Saved data entries:
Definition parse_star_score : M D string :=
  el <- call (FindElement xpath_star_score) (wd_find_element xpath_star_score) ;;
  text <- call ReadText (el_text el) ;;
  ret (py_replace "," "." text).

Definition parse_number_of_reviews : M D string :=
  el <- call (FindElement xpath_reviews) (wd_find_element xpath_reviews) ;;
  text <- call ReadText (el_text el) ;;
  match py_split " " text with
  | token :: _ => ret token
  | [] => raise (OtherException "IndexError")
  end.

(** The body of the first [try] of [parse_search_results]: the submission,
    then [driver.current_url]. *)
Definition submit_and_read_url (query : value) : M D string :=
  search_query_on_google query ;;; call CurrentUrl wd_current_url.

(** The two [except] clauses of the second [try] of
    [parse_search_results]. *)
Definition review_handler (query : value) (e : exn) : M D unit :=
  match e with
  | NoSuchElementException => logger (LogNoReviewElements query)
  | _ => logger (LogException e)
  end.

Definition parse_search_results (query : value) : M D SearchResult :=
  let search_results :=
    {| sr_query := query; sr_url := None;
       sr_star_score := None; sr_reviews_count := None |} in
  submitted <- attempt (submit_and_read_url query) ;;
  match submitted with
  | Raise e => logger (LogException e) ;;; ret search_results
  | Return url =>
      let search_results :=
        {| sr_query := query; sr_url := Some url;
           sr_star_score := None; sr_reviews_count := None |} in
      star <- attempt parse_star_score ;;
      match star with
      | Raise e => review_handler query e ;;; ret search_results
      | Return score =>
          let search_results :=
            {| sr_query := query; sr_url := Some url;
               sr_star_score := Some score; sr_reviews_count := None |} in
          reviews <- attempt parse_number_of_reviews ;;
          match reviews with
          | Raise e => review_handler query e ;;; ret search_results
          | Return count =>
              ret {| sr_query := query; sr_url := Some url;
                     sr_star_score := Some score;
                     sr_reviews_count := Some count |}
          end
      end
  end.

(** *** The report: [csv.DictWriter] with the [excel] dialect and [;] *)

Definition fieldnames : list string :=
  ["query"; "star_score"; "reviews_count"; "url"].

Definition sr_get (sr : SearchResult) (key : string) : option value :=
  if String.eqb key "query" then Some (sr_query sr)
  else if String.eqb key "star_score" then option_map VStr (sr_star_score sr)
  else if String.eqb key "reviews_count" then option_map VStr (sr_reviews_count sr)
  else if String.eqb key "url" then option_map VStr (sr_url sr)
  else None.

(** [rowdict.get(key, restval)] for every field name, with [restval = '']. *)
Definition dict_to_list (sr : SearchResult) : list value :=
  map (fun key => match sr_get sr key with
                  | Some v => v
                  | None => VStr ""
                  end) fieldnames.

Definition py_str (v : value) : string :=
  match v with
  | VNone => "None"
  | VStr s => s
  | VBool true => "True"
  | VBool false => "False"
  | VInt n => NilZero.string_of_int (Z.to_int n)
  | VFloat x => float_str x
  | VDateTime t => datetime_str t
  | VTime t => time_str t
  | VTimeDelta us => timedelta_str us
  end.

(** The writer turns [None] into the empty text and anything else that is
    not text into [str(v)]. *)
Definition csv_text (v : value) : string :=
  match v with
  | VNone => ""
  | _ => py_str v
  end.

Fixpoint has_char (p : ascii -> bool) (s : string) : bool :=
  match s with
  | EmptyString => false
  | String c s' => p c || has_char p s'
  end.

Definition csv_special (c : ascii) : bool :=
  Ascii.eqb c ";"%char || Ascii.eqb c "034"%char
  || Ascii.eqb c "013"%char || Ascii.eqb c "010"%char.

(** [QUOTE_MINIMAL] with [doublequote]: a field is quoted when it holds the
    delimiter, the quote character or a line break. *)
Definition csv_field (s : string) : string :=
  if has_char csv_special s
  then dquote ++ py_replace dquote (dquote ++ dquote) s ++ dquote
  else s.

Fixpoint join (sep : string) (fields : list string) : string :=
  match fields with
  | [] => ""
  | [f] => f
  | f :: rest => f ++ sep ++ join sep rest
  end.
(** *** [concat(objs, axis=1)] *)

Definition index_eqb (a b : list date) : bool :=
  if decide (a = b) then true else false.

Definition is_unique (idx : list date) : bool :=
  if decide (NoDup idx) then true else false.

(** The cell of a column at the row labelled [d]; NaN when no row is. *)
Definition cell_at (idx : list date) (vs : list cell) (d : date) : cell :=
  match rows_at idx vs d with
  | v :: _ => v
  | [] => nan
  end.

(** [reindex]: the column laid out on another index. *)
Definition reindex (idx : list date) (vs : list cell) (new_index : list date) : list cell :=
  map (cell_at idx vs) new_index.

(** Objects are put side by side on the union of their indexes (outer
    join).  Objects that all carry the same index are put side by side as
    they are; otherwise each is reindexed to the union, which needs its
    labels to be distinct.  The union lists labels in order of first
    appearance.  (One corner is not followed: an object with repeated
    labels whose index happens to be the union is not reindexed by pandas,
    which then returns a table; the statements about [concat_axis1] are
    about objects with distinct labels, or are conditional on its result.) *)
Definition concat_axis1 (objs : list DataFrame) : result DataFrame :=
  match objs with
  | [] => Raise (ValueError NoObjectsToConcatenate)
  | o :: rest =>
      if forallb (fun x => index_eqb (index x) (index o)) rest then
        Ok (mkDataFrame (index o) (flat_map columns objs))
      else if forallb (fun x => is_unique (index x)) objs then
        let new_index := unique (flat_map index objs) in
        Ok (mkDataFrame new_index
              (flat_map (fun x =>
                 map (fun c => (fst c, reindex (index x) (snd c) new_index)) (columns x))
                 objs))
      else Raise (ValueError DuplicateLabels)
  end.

> Problem description
Select every line in the records above that contains the word "submitted".

> Solution to this exercise
  submitted <- attempt (submit_and_read_url query) ;;
  match submitted with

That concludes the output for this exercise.